> Exercise instructions: Show all lines from the records below in which the string "destruct" is present.
※ ※ ※
Lemma closing_run_no_warning {L : Libs} (w : world) (o : string)
    (res : pyval) (status : string) :
  status <> warning ->
  ~ In (EvPrint warning) (trace (closing_run w o res status)).
Proof.
  intros Hne. unfold closing_run. destruct (open_w w o); simpl.
  - intros [H|[H|[H|[H|[]]]]]; try discriminate. inversion H. congruence.
  - intros [H|[]]. discriminate.
Qed.

Lemma score_no_warning {L : Libs} (w : world) (gold_file p : string) :
  ~ In (EvPrint warning) (trace (score.score w gold_file p)).
Proof.
  intros H. pose proof (score_calls w gold_file p) as Hc.
  rewrite forallb_forall in Hc. now apply Hc in H.
Qed.

(** After a record is loaded: the warning or not, then no warning. *)
Lemma main_trace_after_load {L : Libs} (w : world) (p g o : string)
    (d : dict) :
  result (score.load_results w o) = Ok (PyDict d) ->
  exists rest,
    trace (score.main w p g o) = [EvOpen o ModeR] ++ warning_events d ++ rest
    /\ ~ In (EvPrint warning) rest.
Proof.
  intros Hl.
  destruct (py_eq_str (get_or_none "validation_status" d) "INVALID") eqn:Hs.
  - pose proof (main_invalid_run w p g o d Hl Hs) as Hrun. cbv zeta in Hrun.
    unfold warning_events. rewrite (invalid_is_truthy _ Hs).
    exists (trace (closing_run w o
              (PyDict (dict_update d
                 [("score_status", PyStr "INVALID");
                  ("score_errors",
                   PyStr "Submission could not be evaluated due to validation errors.")]))
              "INVALID")).
    split; [|apply closing_run_no_warning; discriminate].
    rewrite Hrun. unfold closing_run. now destruct (open_w w o).
  - destruct (glob w g) as [|gold_file [|f' fs]] eqn:Hg.
    1,3: destruct (main_bad_folder w p g o d Hl Hs) as (e & _ & ->);
         [rewrite Hg; simpl; lia|];
         exists [EvGlob g]; split; [reflexivity|];
         intros [H|[]]; discriminate.
    pose proof (main_scoring_run w p g o gold_file d Hl Hs Hg) as Hrun.
    cbv zeta in Hrun. rewrite Hrun.
    pose proof (score_no_warning w gold_file p) as Hsc.
    destruct (result (score.score w gold_file p)) as [scores|e].
    + eexists. rewrite trace_pair, <- !app_assoc. split; [reflexivity|].
      rewrite !in_app_iff. intros [H|[H|H]]; [|contradiction|].
      * destruct H as [H|[]]. discriminate.
      * revert H. apply closing_run_no_warning. discriminate.
    + destruct (isinstance e [ValueError]).
      * eexists. rewrite trace_pair, <- !app_assoc. split; [reflexivity|].
        rewrite !in_app_iff. intros [H|[H|[H|H]]]; [|contradiction| |].
        -- destruct H as [H|[]]. discriminate.
        -- destruct H as [H|[]]. discriminate.
        -- revert H. apply closing_run_no_warning. discriminate.
      * eexists. rewrite trace_pair. split; [reflexivity|].
        rewrite !in_app_iff. intros [H|H]; [|contradiction].
        destruct H as [H|[]]. discriminate.
Qed.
※ ※ ※
> Exercise response:
  intros Hne. unfold closing_run. destruct (open_w w o); simpl.
  destruct (py_eq_str (get_or_none "validation_status" d) "INVALID") eqn:Hs.
    rewrite Hrun. unfold closing_run. now destruct (open_w w o).
  - destruct (glob w g) as [|gold_file [|f' fs]] eqn:Hg.
    1,3: destruct (main_bad_folder w p g o d Hl Hs) as (e & _ & ->);
    destruct (result (score.score w gold_file p)) as [scores|e].
      * destruct H as [H|[]]. discriminate.
    + destruct (isinstance e [ValueError]).
        -- destruct H as [H|[]]. discriminate.
        -- destruct H as [H|[]]. discriminate.
        destruct H as [H|[]]. discriminate.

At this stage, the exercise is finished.